Look through the listing below, find every line with the string "values", and copy it.

---*---

(** What one turn of the walker's loop does to the world. *)
Lemma export_component_effects i n r w :
  let w' := world_of (export_component i n r w) in
  same_outside_export w w'
  ∧ directories w ⊆ directories w'
  ∧ (requests w' = requests w
     ∨ truthy (dict_get r "componentId") = true
       ∧ requests w' = requests w ++ [document_request (dict_get r "componentId") w])
  ∧ (files w' = files w
     ∨ ∃ p text, target_path r = Ok p ∧ files w' = <[p := text]> (files w)).
Proof.
  cbn zeta.
  destruct (truthy (dict_get r "componentId")) eqn:Hid.
  2: { rewrite export_component_no_id by done. simpl.
       split; [by repeat split|]. split; [done|]. split; by left. }
  destruct (sanitize_name (folder_name_of r)) as [sf|e] eqn:Hsf.
  2: { unfold export_component. cbn zeta. rewrite Hid, Hsf. simpl.
       split; [by repeat split|]. split; [done|]. split; by left. }
  rewrite (export_component_with_id _ _ _ _ sf) by done. cbn zeta.
  fold (announced i n r w). rewrite ensure_folder_announced. cbn [fst snd].
  set (w1 := snd (ensure_folder (local_folder_path_of sf) w)).
  assert (H1 : same_outside_export w w1 ∧ directories w ⊆ directories w1
               ∧ requests w1 = requests w ∧ files w1 = files w).
  { unfold w1, ensure_folder, makedirs. destruct (negb _); simpl.
    - split; [by repeat split|]. split; [|done].
      destruct (makedirs_ok _ _ _); [apply union_subseteq_r|done].
    - split; [apply same_outside_export_refl|]. done. }
  destruct H1 as (Hs1 & Hd1 & Hr1 & Hf1).
  destruct (fst (ensure_folder (local_folder_path_of sf) w)); cbn [negb world_of].
  2: { simpl. split; [exact Hs1|]. split; [done|]. split; by left. }
  set (w2 := snd (get_component_definition (dict_get r "componentId") (announced i n r w1))).
  assert (H2 : same_outside_export w w2 ∧ directories w2 = directories w1
               ∧ requests w2 = requests w ++ [document_request (dict_get r "componentId") w]
               ∧ files w2 = files w).
  { unfold w2, get_component_definition, send_xml. rewrite Hid. cbn [negb].
    rewrite <- (document_request_same _ w w1 Hs1).
    destruct Hs1 as (?&?&?&?&?&?).
    destruct (next_reply _); simpl; rewrite Hr1; by repeat split. }
  destruct H2 as (Hs2 & Hd2 & Hr2 & Hf2).
  assert (Hd : directories w ⊆ directories w2) by (by rewrite Hd2).
  destruct (truthy (fst (get_component_definition _ _))); cbn [world_of].
  2: { simpl. fold w2. split; [exact Hs2|]. split; [done|]. split; [by right|by left]. }
  destruct (sanitize_name (component_name_of r)) as [sn|e] eqn:Hsn; cbn [world_of].
  2: { fold w2. split; [exact Hs2|]. split; [done|]. split; [by right|by left]. }
  fold w2.
  set (p := path_join (local_folder_path_of sf)
              (file_name_of sn (dict_get r "version") (dict_get r "componentId"))).
  assert (Hp : target_path r = Ok p).
  { unfold target_path. by rewrite Hsf, Hsn. }
  set (text := py_str (fst (get_component_definition _ _))).
  assert (H3 : same_outside_export w (snd (write_file p text w2))
               ∧ directories (snd (write_file p text w2)) = directories w2
               ∧ requests (snd (write_file p text w2)) = requests w2
               ∧ (files (snd (write_file p text w2)) = files w
                  ∨ ∃ t, files (snd (write_file p text w2)) = <[p := t]> (files w))).
  { unfold write_file. cbn [snd]. destruct Hs2 as (?&?&?&?&?&?).
    split; [by repeat split|]. split; [done|]. split; [done|]. simpl. rewrite Hf2.
    destruct (write_file_result _ _ _ _); [right; by eexists|by left|right; by eexists]. }
  destruct H3 as (Hs3 & Hd3 & Hr3 & Hf3).
  assert (Hfin : ∀ l, same_outside_export w (print l (snd (write_file p text w2)))
            ∧ directories w ⊆ directories (print l (snd (write_file p text w2)))
            ∧ (requests (print l (snd (write_file p text w2))) = requests w
               ∨ true = true
                 ∧ requests (print l (snd (write_file p text w2)))
                   = requests w ++ [document_request (dict_get r "componentId") w])
            ∧ (files (print l (snd (write_file p text w2))) = files w
               ∨ ∃ p0 t, target_path r = Ok p0
                   ∧ files (print l (snd (write_file p text w2))) = <[p0 := t]> (files w))).
  { intros l. rewrite files_print, directories_print, requests_print, Hd3, Hr3.
    split; [exact Hs3|]. split; [done|]. split; [by right|].
    destruct Hf3 as [Hf3|[t Hf3]]; [by left|]. right. by exists p, t. }
  destruct (fst (write_file p text w2)); apply Hfin.
Qed.
Lemma GET_identity (w : World) (s : option Session) (address : string) :
  session w = Returned s -> user_email (session_user s) = Some address -> address <> "" ->
  GET w initial
  = match createToken address (ABLY_SECRET_KEY w) {| isMod := false |}
            (generateCapability {| isMod := false |}) w
            {| reads := 0;
               log := [Called_auth; Called_generateCapability {| isMod := false |};
                       Called_createToken address (ABLY_SECRET_KEY w) {| isMod := false |}
                         (generateCapability {| isMod := false |})] |} with
    | (Returned t, st) =>
        (Returned (if truthy (Some t)
                   then json [("success", VBool true); ("token", VStr t)] 200
                   else json [("success", VBool false);
                              ("error", VStr "Token generation failed")] 500), st)
    | (Threw e, st) =>
        (Returned (json [("success", VBool false); ("error", VStr "Internal server error")] 500),
         {| reads := reads st;
            log := log st ++ [Console_error "Error in Token GET handler:" e] |})
    end.
Proof.
  intros H Hid Hne. unfold GET, try_catch, auth, bind, world, emit, throw, ret. rewrite H.
  cbn [initial reads log app]. rewrite Hid.
  assert (Ht : truthy (Some address) = true).
  { unfold truthy. destruct address; [congruence|reflexivity]. }
  rewrite Ht. cbn [reads log app].
  destruct (createToken _ _ _ _ _ _) as [[t|e] st]; [|reflexivity].
  destruct (truthy (Some t)); reflexivity.
Qed.
(** * Email_Agent: a shallow embedding of [app.py]

    The program fetches two cryptocurrency prices over HTTP (with a bounded
    retry loop), renders them into an HTML digest, keeps a list of
    subscribers in [subscribers.json] and posts the digest to every
    subscriber through a transactional e-mail API.

    Python values are embedded as the inductive type [pyval]; the effects
    of the program (HTTP calls, sleeping, Streamlit banners, printing, the
    subscriber file, the wall clock, exceptions) are embedded in a state
    and exception monad [M] over an explicit [world].

    Part I embeds the functions of [app.py], Part II defines what the
    statements observe of a run, Part III states and proves the
    properties. *)

From Stdlib Require Import ZArith List String Ascii Bool Lia.
From Stdlib Require Import SpecFloat DecimalString.
Import ListNotations.

Local Open Scope string_scope.
Local Open Scope list_scope.
Local Open Scope Z_scope.

(* ================================================================== *)
(** * Part I: the program *)

(* ------------------------------------------------------------------ *)
(** ** Python values *)

#[local] Set Warnings "-register-all".

(** The values that [json.load] and [response.json()] produce, which are
    the only values the program handles.  A Python [float] is an IEEE
    binary64 number, kept as a [spec_float]; a [dict] keeps its items in
    insertion order. *)
Inductive pyval : Type :=
| PyNone
| PyBool (b : bool)
| PyInt (z : Z)
| PyFloat (f : spec_float)
| PyStr (s : string)
| PyList (l : list pyval)
| PyDict (items : list (string * pyval)).

(** The exceptions the embedded code can raise. *)
Inductive exn : Type :=
| KeyError
| TypeError
| ValueError
| AttributeError
| OverflowError
| JSONDecodeError
| ConnectionError
| FileNotFoundError
| UnicodeDecodeError
| RecursionError.

Inductive result (A : Type) : Type :=
| Ret (a : A)
| Raise (e : exn).
Arguments Ret {A} a.
Arguments Raise {A} e.

(** [bool(v)], as used by [if not v]. *)
Definition truthy (v : pyval) : bool :=
  match v with
  | PyNone => false
  | PyBool b => b
  | PyInt z => negb (z =? 0)
  | PyFloat f =>
      match f with
      | S754_zero _ => false
      | _ => true
      end
  | PyStr s => negb (String.eqb s EmptyString)
  | PyList l => match l with [] => false | _ => true end
  | PyDict d => match d with [] => false | _ => true end
  end.

(** [needle in hay] on strings: [needle] occurs as a substring. *)
Fixpoint contains (needle hay : string) : bool :=
  String.prefix needle hay ||
  match hay with
  | EmptyString => false
  | String _ rest => contains needle rest
  end.

(** [x == v] where [x] is a [str]: only an equal [str] compares equal. *)
Definition str_eq (x : string) (v : pyval) : bool :=
  match v with
  | PyStr s => String.eqb x s
  | _ => false
  end.

(** [x in v] where [x] is a [str]. *)
Definition py_in (x : string) (v : pyval) : result bool :=
  match v with
  | PyList l => Ret (existsb (str_eq x) l)
  | PyStr s => Ret (contains x s)
  | PyDict d => Ret (existsb (fun kv => String.eqb x (fst kv)) d)
  | _ => Raise TypeError
  end.

(** [v.append(x)]: only a list has the method. *)
Definition py_append (v x : pyval) : result pyval :=
  match v with
  | PyList l => Ret (PyList (l ++ [x]))
  | _ => Raise AttributeError
  end.

Fixpoint chars (s : string) : list pyval :=
  match s with
  | EmptyString => []
  | String c rest => PyStr (String c EmptyString) :: chars rest
  end.

(** The items [for x in v] goes through. *)
Definition py_iter (v : pyval) : result (list pyval) :=
  match v with
  | PyList l => Ret l
  | PyStr s => Ret (chars s)
  | PyDict d => Ret (map (fun kv => PyStr (fst kv)) d)
  | _ => Raise TypeError
  end.

Fixpoint lookup (k : string) (d : list (string * pyval)) : option pyval :=
  match d with
  | [] => None
  | (k', v) :: rest => if String.eqb k k' then Some v else lookup k rest
  end.

(** [v[k]] where [k] is a [str]. *)
Definition subscript (v : pyval) (k : string) : result pyval :=
  match v with
  | PyDict d =>
      match lookup k d with
      | Some x => Ret x
      | None => Raise KeyError
      end
  | _ => Raise TypeError
  end.
(** C8: a successful list call with no clusters still submits one full
    mutation with no entities. *)
Theorem C8_empty_list_submits_empty_full decode load p api w :
  connected p = true ->
  getCAPIClusters api = Ok [] ->
  refresh decode load p api w =
    (Ok tt, {| applied := applied w ++ [{| mut_type := "full"; mut_entities := [] |}];
               error_log := error_log w |}).
Proof.
  intros Hcon Hlist. rewrite refresh_eq, Hcon, Hlist. reflexivity.
Qed.

(** ** Provider configuration *)

Lemma res_map_ok_forall2 {A B} (f : A -> res B) l ys :
  res_map f l = Ok ys -> Forall2 (fun x y => f x = Ok y) l ys.
Proof.
  revert ys. induction l as [|x l IH]; simpl; intros ys H.
  - inv H. constructor.
  - destruct (f x) eqn:Hx; simpl in H; [|discriminate].
    destruct (res_map f l) eqn:Hl; simpl in H; inv H.
    constructor; [exact Hx | apply IH; reflexivity].
Qed.

Lemma readProviderConfig_id r id cfg pc :
  readProviderConfig r id cfg = Ok pc -> pc_id pc = id.
Proof.
  unfold readProviderConfig.
  destruct (getString cfg "hubClusterName"); simpl; [|discriminate].
  destruct (if has cfg "schedule" then _ else _); simpl; [|discriminate].
  destruct (getOptionalConfig cfg "defaults"); simpl; [|discriminate].
  destruct (parseDefaults _); simpl; [|discriminate].
  intros H; inv H. reflexivity.
Qed.

(** C3: with no [catalog.providers.capi] node the result is the empty list;
    a node that has a [hubClusterName] field is the single provider
    "default"; otherwise every child key is a provider of that id, each read
    by [readProviderConfig], one per key in key order. *)
Theorem C3_readProviderConfigs_shape r cfg :
  (getOptionalConfigPath cfg capi_path = Ok None ->
   readProviderConfigs r cfg = Ok []) /\
  (forall node, getOptionalConfigPath cfg capi_path = Ok (Some node) ->
   has node "hubClusterName" = true ->
   readProviderConfigs r cfg = (let! one := readProviderConfig r "default" node in Ok [one]) /\
   (forall ps, readProviderConfigs r cfg = Ok ps ->
    exists one, ps = [one] /\ pc_id one = "default")) /\
  (forall node, getOptionalConfigPath cfg capi_path = Ok (Some node) ->
   has node "hubClusterName" = false ->
   forall ps, readProviderConfigs r cfg = Ok ps ->
   map pc_id ps = keys node /\
   Forall2 (fun k pc => exists n, getConfig node k = Ok n /\ readProviderConfig r k n = Ok pc)
     (keys node) ps).
Proof.
  unfold readProviderConfigs. fold capi_path.
  split; [|split].
  - intros H. rewrite H. reflexivity.
  - intros node H Hhub. rewrite H. simpl. rewrite Hhub. split; [reflexivity|].
    intros ps.
    destruct (readProviderConfig r DEFAULT_PROVIDER_ID node) as [one|] eqn:Hone;
      simpl; intros Hps; inv Hps.
    exists one. split; [reflexivity|]. exact (readProviderConfig_id _ _ _ _ Hone).
  - intros node H Hhub ps. rewrite H. simpl. rewrite Hhub. intros Hps.
    pose proof (res_map_ok_forall2 _ _ _ Hps) as HF.
    split.
    + clear Hps. induction HF as [|k pc ks ps' Hk _ IH]; [reflexivity|].
      simpl. rewrite IH. f_equal.
      destruct (getConfig node k) as [n|]; simpl in Hk; [|discriminate].
      exact (readProviderConfig_id _ _ _ _ Hk).
    + eapply Forall2_impl; [|exact HF]. simpl. intros k pc Hk.
      destruct (getConfig node k) as [n|]; simpl in Hk; [|discriminate].
      eauto.
Qed.
(** * Git provider operations: commit, diff, merge-base, clone

    A shallow embedding of the CLI provider's orchestrators
    ([executeMergeBase], [executeCommit], [executeClone], [executeDiff])
    and of the diff tool logic ([gitDiffLogic]), together with the
    properties of their control flow.

    JavaScript strings are rendered as [string], i.e. sequences of code
    units below 256; numbers that the code only uses as integers are [Z],
    and [NaN] is kept apart. *)

From Stdlib Require Import String Ascii List ZArith Bool Lia.
From Stdlib Require Import Numbers.DecimalString.
Import ListNotations.
Open Scope string_scope.

(* ===================================================================== *)
(** ** The fragment of the JavaScript runtime the operations rely on *)
(* ===================================================================== *)

Module Js.

(** [WhiteSpace] and [LineTerminator] code units below 256: TAB, LF, VT,
    FF, CR, SP and NBSP. *)
Definition isWhiteSpace (c : ascii) : bool :=
  let n := nat_of_ascii c in
  ((9 <=? n) && (n <=? 13) || (n =? 32) || (n =? 160))%nat.

(** [String.prototype.trimStart]. *)
Fixpoint trimStart (s : string) : string :=
  match s with
  | String c s' => if isWhiteSpace c then trimStart s' else s
  | EmptyString => EmptyString
  end.

(** [String.prototype.trimEnd]. *)
Fixpoint trimEnd (s : string) : string :=
  match s with
  | String c s' =>
      match trimEnd s' with
      | EmptyString => if isWhiteSpace c then EmptyString else String c EmptyString
      | t => String c t
      end
  | EmptyString => EmptyString
  end.

(** [String.prototype.trim]. *)
Definition trim (s : string) : string := trimEnd (trimStart s).

(** Truthiness of a string: every string but the empty one. *)
Definition truthy (s : string) : bool :=
  match s with EmptyString => false | String _ _ => true end.

(** [a || b] on strings where [a] may be [undefined]. *)
Definition or_else (a : option string) (b : string) : string :=
  match a with
  | Some s => if truthy s then s else b
  | None => b
  end.

(** [String.prototype.includes]. *)
Fixpoint includes (s sub : string) : bool :=
  String.prefix sub s
  || match s with
     | String _ s' => includes s' sub
     | EmptyString => false
     end.

(** The scanning loop of [String.prototype.split] for a non-empty
    separator: [skip] counts the code units of a matched separator that
    are still to be stepped over, [cur] is the segment being gathered. *)
Fixpoint split_scan (sep : string) (skip : nat) (cur : string) (s : string)
  : list string :=
  match s with
  | EmptyString => [cur]
  | String c s' =>
      match skip with
      | S k => split_scan sep k cur s'
      | O =>
          if String.prefix sep s
          then cur :: split_scan sep (String.length sep - 1) EmptyString s'
          else split_scan sep 0 (cur ++ String c EmptyString) s'
      end
  end.

(** [String.prototype.split(sep)] with a string separator and no limit.
    With the empty separator the result is the list of code units (and
    the empty list for the empty string). *)
Definition split (s sep : string) : list string :=
  match sep with
  | EmptyString => map (fun c => String c EmptyString) (list_ascii_of_string s)
  | _ => split_scan sep 0 EmptyString s
  end.

(** A JavaScript number as far as the operations use it. *)
Inductive number : Type :=
| NaN
| Num (z : Z).

Definition digit (c : ascii) : option Z :=
  let n := nat_of_ascii c in
  if ((48 <=? n) && (n <=? 57))%nat then Some (Z.of_nat (n - 48)) else None.

(** The longest prefix of decimal digits, read as an integer; [acc] is
    [None] as long as no digit has been seen. *)
Fixpoint digits (acc : option Z) (s : string) : option Z :=
  match s with
  | String c s' =>
      match digit c with
      | Some d =>
          digits (Some (10 * (match acc with Some a => a | None => 0 end) + d)%Z) s'
      | None => acc
      end
  | EmptyString => acc
  end.

(** [parseInt(s, 10)]: leading white space is skipped, one sign is
    accepted, the longest digit prefix is read, and no digit gives
    [NaN]. The integer is exact, as the JavaScript number is below 2^53;
    the sign of zero is not kept. *)
Definition parseInt10 (s : string) : number :=
  let t := trimStart s in
  let '(neg, body) :=
    match t with
    | String "-"%char r => (true, r)
    | String "+"%char r => (false, r)
    | _ => (false, t)
    end in
  match digits None body with
  | Some n => Num (if neg then (- n)%Z else n)
  | None => NaN
  end.

(** [Number.prototype.toString] on an integer, below 10^21 in absolute
    value, where JavaScript prints all the digits. *)
Definition toString (z : Z) : string :=
  NilEmpty.string_of_int (Z.to_int z).

(** Truthiness of an optional boolean option field. *)
Definition truthy_flag (b : option bool) : bool :=
  match b with Some true => true | _ => false end.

---*---

#### [REPLY TO THE TASK]
    Python values are embedded as the inductive type [pyval]; the effects
(** ** Python values *)
(** The values that [json.load] and [response.json()] produce, which are
    the only values the program handles.  A Python [float] is an IEEE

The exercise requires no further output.